_Records shown:_
--
(** * alicloud-exporter: the client layer, the collectors and the scrape

    A shallow embedding of the Go packages [internal/client],
    [internal/collector] and [internal/exporter].  One Rocq module per Go
    package; a method [(x *T) M] is the definition [T_M].

    Conventions of the embedding.
    - Instants and durations are [Z], in nanoseconds ([time.Time] on the
      monotonic clock, [time.Duration]).
    - A Go [map[string]V] is a [gmap string V]; a map that may be [nil] is an
      [option] of one, [None] being [nil].
    - [float64] is the kernel's binary64 [float]; Go's [==] on floats is
      [PrimFloat.eqb].
    - The remote API, the goroutine scheduler and the random choice of a
      [select] with several ready cases are inputs, gathered in [Remote].
      Every remote interaction is appended to the world's [trace], so that
      "no remote call" is a statement about the trace. *)

From Stdlib Require Import ZArith Floats.
From stdpp Require Import gmap strings list fin_maps.

Open Scope Z_scope.

(** ** Time *)

Definition Second : Z := 1000000000.
Definition Minute : Z := 60 * Second.

(** ** Errors

    [Errorf] is [fmt.Errorf] with a [%w] verb: a message wrapping a cause.
    [CollectFailed] is [fmt.Errorf("failed to collect %d <service> metrics", n)]. *)

Inductive error : Type :=
| Canceled
| DeadlineExceeded
| SdkError (msg : string)
| JsonError
| MetricError (msg : string)
| Errorf (msg : string) (cause : error)
| CollectFailed (errorCount : nat) (service : string).

(** ** Contexts

    A [context.Context] is seen through the instant at which its [Done]
    channel is closed (a deadline or a cancellation; [None] when neither ever
    happens) and the error [Err] reports from then on. *)

Record Context : Type := {
  doneAt : option Z;
  ctxErr : error;
}.

Definition Background : Context := {| doneAt := None; ctxErr := Canceled |}.

Definition isDone (now : Z) (ctx : Context) : bool :=
  match doneAt ctx with
  | Some t => t <=? now
  | None => false
  end.

(** [context.WithTimeout(parent, d)] called at [now]: the parent wins when it
    is done no later than the new deadline. *)
Definition WithTimeout (now : Z) (parent : Context) (d : Z) : Context :=
  match doneAt parent with
  | Some t =>
      if t <=? now + d then parent
      else {| doneAt := Some (now + d); ctxErr := DeadlineExceeded |}
  | None => {| doneAt := Some (now + d); ctxErr := DeadlineExceeded |}
  end.

Module config.

Record ServiceConfig : Type := {
  Enabled : bool;
  Namespace : string;
  ScrapeInterval : Z;
  Metrics : list string;
}.

End config.

(** The rest of package [config]: the root configuration and its validation.
    It is a module of its own so that its field names ([Region], ...) do not
    hide the client's. *)
Module configuration.
Import config.
(** * Women's soccer roster scraper: field normalizers, URL builder,
      extractors, validator and fetch ladder of [wsoccer_roster_scraper.py].

    Conventions of the embedding.

    - A Python [str] is a [list ascii]: the text as its UTF-8 bytes.  String
      literals are written as Rocq strings and coerced.  The classes [\d],
      [\s] and [\w] are given their ASCII members; a byte above 127 counts as
      a word character (it is part of an accented letter in a name).
    - Regular expressions are kept as syntax trees and run by a backtracking
      matcher that lists the possible match lengths in the order in which
      Python's [re] tries them: greedy repetition, ordered alternation.
    - A parsed page is a tree of elements and text; [find], [find_all] and
      [get_text] walk it in document order as BeautifulSoup does.
    - The transport is a function from the log of earlier requests and the
      URL to a result; every request is appended to the log. *)

From Stdlib Require Import Ascii String.
From Stdlib Require Import List Bool Arith ZArith Lia.
From Stdlib Require Import Floats.
Import ListNotations.

Open Scope string_scope.
Open Scope list_scope.
Open Scope nat_scope.

Set Warnings "-register-all".

Abbreviation str := (list ascii).

Coercion list_ascii_of_string : string >-> list.

(** ** Python string primitives *)

Module Py.

Definition chr (n : nat) : ascii := ascii_of_nat n.

Definition code (c : ascii) : nat := nat_of_ascii c.

Definition newline : ascii := chr 10.

Definition dquote : ascii := chr 34.

(** [str.isspace] on ASCII: tab, LF, VT, FF, CR, FS, GS, RS, US and space. *)
Definition is_space (c : ascii) : bool :=
  let n := code c in
  ((9 <=? n) && (n <=? 13)) || ((28 <=? n) && (n <=? 32)).

Definition is_digit (c : ascii) : bool :=
  let n := code c in (48 <=? n) && (n <=? 57).

Definition is_upper (c : ascii) : bool :=
  let n := code c in (65 <=? n) && (n <=? 90).

Definition is_lower (c : ascii) : bool :=
  let n := code c in (97 <=? n) && (n <=? 122).

(** [\w]: letters, digits, underscore; bytes of non-ASCII characters. *)
Definition is_word (c : ascii) : bool :=
  is_upper c || is_lower c || is_digit c || (code c =? 95) || (128 <=? code c).

Definition upper_char (c : ascii) : ascii :=
  if is_lower c then chr (code c - 32) else c.

Definition lower_char (c : ascii) : ascii :=
  if is_upper c then chr (code c + 32) else c.

Definition upper (s : str) : str := map upper_char s.

Definition lower (s : str) : str := map lower_char s.

Fixpoint eqb (a b : str) : bool :=
  match a, b with
  | [], [] => true
  | x :: a', y :: b' => Ascii.eqb x y && eqb a' b'
  | _, _ => false
  end.

(** [s.startswith(p)] *)
Fixpoint startswith (p s : str) : bool :=
  match p, s with
  | [], _ => true
  | x :: p', y :: s' => Ascii.eqb x y && startswith p' s'
  | _ :: _, [] => false
  end.

(** [s.endswith(p)] *)
Definition endswith (p s : str) : bool := startswith (rev p) (rev s).

(** [sub in s] *)
Fixpoint contains (sub s : str) : bool :=
  startswith sub s ||
  match s with
  | [] => false
  | _ :: s' => contains sub s'
  end.

Fixpoint lstrip_by (p : ascii -> bool) (s : str) : str :=
  match s with
  | [] => []
  | c :: s' => if p c then lstrip_by p s' else s
  end.

Definition rstrip_by (p : ascii -> bool) (s : str) : str :=
  rev (lstrip_by p (rev s)).

(** [s.strip()] *)
Definition strip (s : str) : str := rstrip_by is_space (lstrip_by is_space s).

(** [s.rstrip('/')] and friends *)
Definition rstrip_char (c : ascii) (s : str) : str := rstrip_by (Ascii.eqb c) s.

(** [s.replace(old, new)] for a non-empty [old]: occurrences are replaced
    from the left and do not overlap; [skip] counts the characters of the
    occurrence being replaced that are still to be dropped. *)
Fixpoint replace_go (old new : str) (s : str) (skip : nat) : str :=
  match s with
  | [] => []
  | c :: s' =>
      match skip with
      | S k => replace_go old new s' k
      | O =>
          if startswith old s
          then new ++ replace_go old new s' (length old - 1)
          else c :: replace_go old new s' 0
      end
  end.
(** * Feedly MCP server: a shallow embedding of [server.py] and [client.py]

    The server registers four tool handlers; each translates its
    arguments into one HTTP request against the Feedly API, checks the
    status of the response and returns the decoded body.  The client
    parses a command line, opens a session and calls one tool.

    Python strings are represented by their UTF-8 bytes (Rocq [string]),
    Python [int] by [Z], [dict] by an association list in insertion
    order, and [None]-able values by [option].  Effects are explicit:
    a handler is a function from the process state to an outcome (a
    value or a raised exception) and the next state; the state keeps
    the list of HTTP requests sent so far, and the remote side is a
    function from that history and the request to what comes back. *)

From Stdlib Require Import String Ascii ZArith List Bool Lia DecimalString.
From Stdlib Require DecimalZ DecimalPos.
Import ListNotations.
Open Scope string_scope.
Open Scope Z_scope.

(* ===================================================================== *)
(** ** Python values used by the program                                  *)
(* ===================================================================== *)

Module py.

(** [dict] with string keys, in insertion order. *)
Definition dict (V : Type) : Type := list (string * V).

Fixpoint get {V} (d : dict V) (k : string) : option V :=
  match d with
  | [] => None
  | (k', v) :: d' => if String.eqb k' k then Some v else get d' k
  end.

(** [d[k] = v]: overwrite in place when the key exists, append otherwise. *)
Fixpoint setitem {V} (d : dict V) (k : string) (v : V) : dict V :=
  match d with
  | [] => [(k, v)]
  | (k', v') :: d' =>
      if String.eqb k' k then (k', v) :: d' else (k', v') :: setitem d' k v
  end.

(** [k in d] *)
Definition contains {V} (d : dict V) (k : string) : bool :=
  match get d k with Some _ => true | None => false end.

(** [str(n)] for an [int]: decimal digits, a leading minus sign when
    negative.  This is the text for every [n] that [printable] admits;
    beyond that CPython (3.11 and later) raises [ValueError] instead of
    returning a text, which this function does not show. *)
Definition str (n : Z) : string := NilZero.string_of_int (Z.to_int n).

(** [sys.int_max_str_digits], at its default. *)
Definition int_max_str_digits : Z := 4300.

(** The integers that [str] converts in every CPython version: those of
    at most [int_max_str_digits] decimal digits. *)
Definition printable (n : Z) : Prop := Z.abs n < 10 ^ int_max_str_digits.

(** Truth value of a [str]: the empty string is false. *)
Definition bool_of_str (s : string) : bool :=
  match s with EmptyString => false | String _ _ => true end.

(** Truth value of a [str | None]. *)
Definition truthy (v : option string) : bool :=
  match v with None => false | Some s => bool_of_str s end.

(** A parameter with a default value: [None] stands for an omitted
    argument. *)
Definition arg {A} (supplied : option A) (default : A) : A :=
  match supplied with Some a => a | None => default end.

(** f-string rendering of a [str | None] value: [None] prints as
    the word None. *)
Definition format_opt (v : option string) : string :=
  match v with Some s => s | None => "None" end.

(** [c in s] for a one-character [c]. *)
Fixpoint str_contains (s : string) (c : ascii) : bool :=
  match s with
  | EmptyString => false
  | String a s' => Ascii.eqb a c || str_contains s' c
  end.

(** [s.replace(a, b)] for one-character [a] and [b]. *)
Fixpoint replace (s : string) (a b : ascii) : string :=
  match s with
  | EmptyString => EmptyString
  | String c s' => String (if Ascii.eqb c a then b else c) (replace s' a b)
  end.

End py.

(* ===================================================================== *)
(** ** JSON values                                                        *)
(* ===================================================================== *)

#[local] Unset Elimination Schemes.
Inductive JSON : Type :=
| JNull
| JBool (b : bool)
| JInt (n : Z)
| JString (s : string)
| JArray (items : list JSON)
| JObject (members : list (string * JSON)).
#[local] Set Elimination Schemes.

(* ===================================================================== *)
(** ** [urllib.parse]                                                     *)
(* ===================================================================== *)

Module urllib.

Definition in_range (lo hi : nat) (c : ascii) : bool :=
  (Nat.leb lo (nat_of_ascii c) && Nat.leb (nat_of_ascii c) hi)%bool.

(** [_ALWAYS_SAFE]: ASCII letters, digits and the four marks [_.-~]. *)
Definition always_safe (c : ascii) : bool :=
  in_range 65 90 c || in_range 97 122 c || in_range 48 57 c
  || Ascii.eqb c "_" || Ascii.eqb c "." || Ascii.eqb c "-" || Ascii.eqb c "~".

(** One upper-case hexadecimal digit. *)
Definition hexdigit (n : nat) : ascii :=
  if Nat.ltb n 10 then ascii_of_nat (48 + n) else ascii_of_nat (55 + n).

(** ['%{:02X}'.format(byte)] *)
Definition percent (c : ascii) : string :=
  let n := nat_of_ascii c in
  String "%" (String (hexdigit (Nat.div n 16))
                     (String (hexdigit (Nat.modulo n 16)) EmptyString)).

(** [quote(string, safe)]: bytes that are always safe or listed in
    [safe] are kept, every other byte becomes [%XX]. *)
Fixpoint quote (s : string) (safe : string) : string :=
  match s with
  | EmptyString => EmptyString
  | String c s' =>
      if always_safe c || py.str_contains safe c
      then String c (quote s' safe)
      else percent c ++ quote s' safe
  end.

(** [quote_plus(string, safe='')]: like [quote], but a space becomes a
    plus sign. *)
Definition quote_plus (s : string) : string :=
  let safe := "" in
  if negb (py.str_contains s " ") then quote s safe
  else py.replace (quote s (safe ++ " ")) " " "+".
(** * form-hook: a React hook binding a form element to a parsed record

    The development follows the two hook sources:
    - [src/useForm.hook.ts]   (module [UseFormHook]: [ref], [submit]);
    - the later revision of the hook (module [UseForm]: [ref], [onSubmit],
      [reset], [getFormData], [setValue]).

    Both import [parseFormData] from [./utils/parseFormData] (module
    [ParseFormData]) and run against the browser's form element (module
    [Dom]). *)

From stdpp Require Import gmap strings list fin_maps.

(** ** The converter: field entries to a parsed record *)

Module ParseFormData.

(** A field entry, as [FormData] enumerates them: (name, value). *)
Abbreviation Entry := (string * string)%type.

(** A value of the parsed record: the scalar/sequence distinction of the
    record is kept as a tagged union. *)
Inductive FieldValue : Type :=
  | Scalar (v : string)
  | Multi (vs : list string).

#[global] Instance FieldValue_eq_dec : EqDecision FieldValue.
Proof. solve_decision. Defined.

Abbreviation ParsedRecord := (gmap string FieldValue).

(** The value stored under a name once one more occurrence [v] of that name
    is met: the first occurrence is kept as it is, the second turns the
    scalar into a two-element sequence, later ones are appended. *)
Definition append_value (old : option FieldValue) (v : string) : FieldValue :=
  match old with
  | None => Scalar v
  | Some (Scalar v0) => Multi [v0; v]
  | Some (Multi vs) => Multi (vs ++ [v])
  end.

Definition add_entry (data : ParsedRecord) (e : Entry) : ParsedRecord :=
  <[e.1 := append_value (data !! e.1) e.2]> data.

(** Modelled from the spec: [utils/parseFormData.ts] is imported by both
    hooks but is not part of the sources at hand.  The spec gives its
    contract ("convert"): the entries are taken in order; each distinct
    name maps to the single value if the name occurs once, and to the
    ordered sequence of its values, in occurrence order, if it occurs more
    than once; there is no error condition.  The model is one pass over the
    entries, starting from the empty record. *)
Definition parseFormData (entries : list Entry) : ParsedRecord :=
  foldl add_entry ∅ entries.

(** The values entered under [name], in occurrence order. *)
Fixpoint values_of (name : string) (entries : list Entry) : list string :=
  match entries with
  | [] => []
  | (k, v) :: rest =>
      if decide (k = name) then v :: values_of name rest
      else values_of name rest
  end.

(** The shape the spec assigns to a name from the values entered under it. *)
Definition shape (vs : list string) : option FieldValue :=
  match vs with
  | [] => None
  | [v] => Some (Scalar v)
  | _ :: _ :: _ => Some (Multi vs)
  end.

Lemma values_of_app name l1 l2 :
  values_of name (l1 ++ l2) = values_of name l1 ++ values_of name l2.
Proof.
  induction l1 as [|[k v] l1 IH]; simpl; [done|].
  case_decide; simpl; by rewrite IH.
Qed.

Lemma shape_snoc vs v :
  shape (vs ++ [v]) = Some (append_value (shape vs) v).
Proof. destruct vs as [|a [|b vs]]; reflexivity. Qed.

Lemma parseFormData_snoc l e :
  parseFormData (l ++ [e]) = add_entry (parseFormData l) e.
Proof. apply foldl_snoc. Qed.

(** The record holds, under every name, the shape of the values entered
    under that name. *)
Lemma parseFormData_lookup (entries : list Entry) (name : string) :
  parseFormData entries !! name = shape (values_of name entries).
Proof.
  induction entries as [|[k v] l IH] using rev_ind; [done|].
  rewrite parseFormData_snoc, values_of_app. unfold add_entry. simpl.
  destruct (decide (k = name)) as [->|Hne].
  - rewrite lookup_insert_eq, IH. by rewrite shape_snoc.
  - rewrite lookup_insert_ne by done. by rewrite app_nil_r.
Qed.

Lemma values_of_nil_iff name (entries : list Entry) :
  values_of name entries = [] ↔ name ∉ entries.*1.
Proof.
  induction entries as [|[k v] l IH]; simpl.
  - split; [intros _; apply not_elem_of_nil | done].
  - case_decide as Hk; subst.
    + split; [done | intros Hn; exfalso; apply Hn; left].
    + rewrite IH, not_elem_of_cons. split; [by intros ? | by intros [_ ?]].
Qed.

Lemma parseFormData_dom (entries : list Entry) :
  dom (parseFormData entries) = list_to_set entries.*1.
Proof.
  apply set_eq. intros name.
  rewrite elem_of_dom, parseFormData_lookup, elem_of_list_to_set.
  destruct (values_of name entries) as [|a [|b vs]] eqn:E; simpl.
  - apply values_of_nil_iff in E. split; [by intros [? ?] | done].
  - split; [intros _ | by eauto].
    destruct (decide (name ∈ entries.*1)) as [|Hn]; [done|].
    apply values_of_nil_iff in Hn. congruence.
  - split; [intros _ | by eauto].
    destruct (decide (name ∈ entries.*1)) as [|Hn]; [done|].
    apply values_of_nil_iff in Hn. congruence.
Qed.

End ParseFormData.

(** ** The host: form elements, as the hooks use them

    The hooks reach the host through [event.preventDefault()],
    [new FormData(form)], the properties [reset] and [elements] of the form
    element, [namedItem(name)], the ['value' in element] test and the
    assignment [element.value = value].  They are modelled after the HTML
    standard.

    A form element holds its listed elements: [input] in the states text
    (and search, tel, password, which sanitise a value alike), hidden,
    checkbox and radio button, [textarea], [select], [button], [output],
    [fieldset] and [object]; and its [img] elements, which only count as
    names of the form's own properties.  What is not modelled: file
    inputs (they submit files, not strings), inputs of the remaining types
    (each sanitises a value in its own way), image buttons,
    form-associated custom elements, controls inside a [datalist], the
    [dirname] attribute, the [wrap] attribute of a [textarea], the past
    names map of the form, a [select] shown as a list box (the [size]
    attribute), and listeners of the [reset] and [formdata] events. *)

Module Dom.
Import ParseFormData.

(** *** Strings as the controls hold them *)

Definition LF : Ascii.ascii := Ascii.ascii_of_nat 10.
Definition CR : Ascii.ascii := Ascii.ascii_of_nat 13.

(** "Strip newlines": the value sanitisation of a text input. *)
Fixpoint strip_newlines (s : string) : string :=
  match s with
  | EmptyString => EmptyString
  | String a rest =>
      if decide (a = LF ∨ a = CR) then strip_newlines rest
      else String a (strip_newlines rest)
  end.

(** "Normalize newlines": CR LF and a lone CR become LF; what the [value]
    of a [textarea] gives of its raw value. *)
Fixpoint normalize_newlines (s : string) : string :=
  match s with
  | EmptyString => EmptyString
  | String a rest =>
      if decide (a = CR)
      then String LF
             match rest with
             | String b rest' =>
                 if decide (b = LF) then normalize_newlines rest'
                 else normalize_newlines rest
             | EmptyString => EmptyString
             end
      else String a (normalize_newlines rest)
  end.

Definition ascii_lowercase (a : Ascii.ascii) : Ascii.ascii :=
  let n := Ascii.nat_of_ascii a in
  if (65 <=? n) && (n <=? 90) then Ascii.ascii_of_nat (n + 32) else a.

Fixpoint string_lowercase (s : string) : string :=
  match s with
  | EmptyString => EmptyString
  | String a rest => String (ascii_lowercase a) (string_lowercase rest)
  end.

(** The name is an ASCII case-insensitive match for [_charset_]. *)
Definition is_charset (name : string) : bool :=
  bool_decide (string_lowercase name = "_charset_").

(** *** Controls *)

(** An [option] of a [select].  [opt_value] is its value,
    [opt_defaultSelected] the [selected] content attribute, [opt_selected]
    the current selectedness; an absent [id] or [name] is the empty
    string. *)
Record SelectOption : Type := mkOption {
  opt_id : string;
  opt_name : string;
  opt_value : string;
  opt_disabled : bool;
  opt_defaultSelected : bool;
  opt_selected : bool
}.

(** What a listed element is, and the state it keeps.

    A text input and a textarea keep a current value apart from the
    default the markup gives ([defaultValue]: the [value] content
    attribute, the child text); so does an [output].  For a hidden input,
    a checkbox, a radio button and a button the [value] property is the
    [value] content attribute itself: it reads the attribute and an
    assignment overwrites it.  A checkbox or radio button without the
    attribute ([None]) has the value ["on"].  [defaultChecked] is the
    [checked] content attribute. *)
Inductive Kind : Type :=
  | Text (defaultValue value : string)
  | Hidden (value : string)
  | Checkbox (value : option string) (defaultChecked checked : bool)
  | Radio (value : option string) (defaultChecked checked : bool)
  | TextArea (defaultValue value : string)
  | Select (multiple : bool) (options : list SelectOption)
  | Button (value : string)
  | Output (defaultValue value : string)
  | FieldSet
  | Object.

(** A listed element: the [id] and [name] attributes (the empty string
    when absent), whether it is disabled (by its own attribute or by a
    [fieldset] around it), and its kind. *)
Record Control : Type := mkControl {
  ctl_id : string;
  ctl_name : string;
  ctl_disabled : bool;
  ctl_kind : Kind
}.

(** An [img] of the form: its [id] and [name]. *)
Record Image : Type := mkImage { img_id : string; img_name : string }.

(** [HTMLFormElement]: the listed elements, in tree order, and the
    images. *)
Record HTMLFormElement : Type := mkFormElement {
  elements : list Control;
  images : list Image
}.

#[global] Instance SelectOption_eq_dec : EqDecision SelectOption.
Proof. solve_decision. Defined.
#[global] Instance Kind_eq_dec : EqDecision Kind.
Proof. solve_decision. Defined.
#[global] Instance Control_eq_dec : EqDecision Control.
Proof. solve_decision. Defined.
#[global] Instance Image_eq_dec : EqDecision Image.
Proof. solve_decision. Defined.
#[global] Instance HTMLFormElement_eq_dec : EqDecision HTMLFormElement.
Proof. solve_decision. Defined.

(** Enabled controls with a [name] and no [id], and a form of controls
    only. *)
Definition InputText (name defaultValue value : string) : Control :=
  mkControl "" name false (Text defaultValue value).
Definition InputHidden (name value : string) : Control :=
  mkControl "" name false (Hidden value).
Definition InputCheckbox (name value : string) (defaultChecked checked : bool)
  : Control :=
  mkControl "" name false (Checkbox (Some value) defaultChecked checked).
Definition InputRadio (name value : string) (defaultChecked checked : bool)
  : Control :=
  mkControl "" name false (Radio (Some value) defaultChecked checked).
Definition mkForm (controls : list Control) : HTMLFormElement :=
  mkFormElement controls [].

(** ['value' in element], for a listed element. *)
Definition has_value (c : Control) : bool :=
  match ctl_kind c with
  | FieldSet | Object => false
  | _ => true
  end.

Definition with_kind (k : Kind) (c : Control) : Control :=
  mkControl (ctl_id c) (ctl_name c) (ctl_disabled c) k.

(** *** [new FormData(form)] *)

(** The values a [select] submits: those of its selected options that are
    not disabled. *)
Definition selected_values (options : list SelectOption) : list string :=
  opt_value <$>
    filter (λ o, opt_selected o = true ∧ opt_disabled o = false) options.

(** The entries one control contributes.  A disabled control and a
    control without a name contribute none; neither do a button (no
    submitter is given), an output, a fieldset, an object, or a checkbox
    or radio button that is not checked.  A hidden input named
    [_charset_] submits the name of the encoding. *)
Definition control_entries (c : Control) : list Entry :=
  let n := ctl_name c in
  if ctl_disabled c then []
  else if decide (n = "") then []
  else match ctl_kind c with
       | Text _ v => [(n, strip_newlines v)]
       | Hidden v => [(n, if is_charset n then "UTF-8" else v)]
       | Checkbox v _ checked | Radio v _ checked =>
           if checked then [(n, default "on" v)] else []
       | TextArea _ v => [(n, normalize_newlines v)]
       | Select _ options => (λ v, (n, v)) <$> selected_values options
       | Button _ | Output _ _ | FieldSet | Object => []
       end.

Definition formData (form : HTMLFormElement) : list Entry :=
  elements form ≫= control_entries.

(** *** Named access *)

(** The element has the key as its [id] or its [name]. *)
Definition matches (key : string) (c : Control) : Prop :=
  ctl_id c = key ∨ ctl_name c = key.

#[global] Instance matches_dec key c : Decision (matches key c).
Proof. unfold matches. apply _. Defined.
(* ===== verification/_CoqProject ===== *)
-Q . S2P
Prelude.v
Structs.v
MgArray.v
Counters.v
Format.v
IpUtils.v
StreamKey.v
Sort.v
StringBuf.v
Float32.v
HashTable.v
Packet.v
Cleanup.v
ShmData.v
Export.v
StatProc.v
Capture.v
Lifecycle.v
Replay.v
Conversation.v
Flows.v
StreamIds.v
FlowTable.v
FlowViews.v
Bookkeeping.v
FlowRun.v
Expiry.v
Sweeps.v
SweepRun.v
Reports.v
Rankings.v
Typing.v
Lines.v
ReportRun.v
Clock.v
Seconds.v
ReplayClock.v
Main.v
TopText.v
System.v
TopStreams.v
TopServices.v
MinuteStreams.v
Session.v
--
Using the material above, transcribe exactly the lines from the line with "then String c (quote s' safe)" to the line with "Abbreviation Entry := (string * string)%type."; both count, and nothing else goes in.

      then String c (quote s' safe)
      else percent c ++ quote s' safe
  end.

(** [quote_plus(string, safe='')]: like [quote], but a space becomes a
    plus sign. *)
Definition quote_plus (s : string) : string :=
  let safe := "" in
  if negb (py.str_contains s " ") then quote s safe
  else py.replace (quote s (safe ++ " ")) " " "+".
(** * form-hook: a React hook binding a form element to a parsed record

    The development follows the two hook sources:
    - [src/useForm.hook.ts]   (module [UseFormHook]: [ref], [submit]);
    - the later revision of the hook (module [UseForm]: [ref], [onSubmit],
      [reset], [getFormData], [setValue]).

    Both import [parseFormData] from [./utils/parseFormData] (module
    [ParseFormData]) and run against the browser's form element (module
    [Dom]). *)

From stdpp Require Import gmap strings list fin_maps.

(** ** The converter: field entries to a parsed record *)

Module ParseFormData.

(** A field entry, as [FormData] enumerates them: (name, value). *)
Abbreviation Entry := (string * string)%type.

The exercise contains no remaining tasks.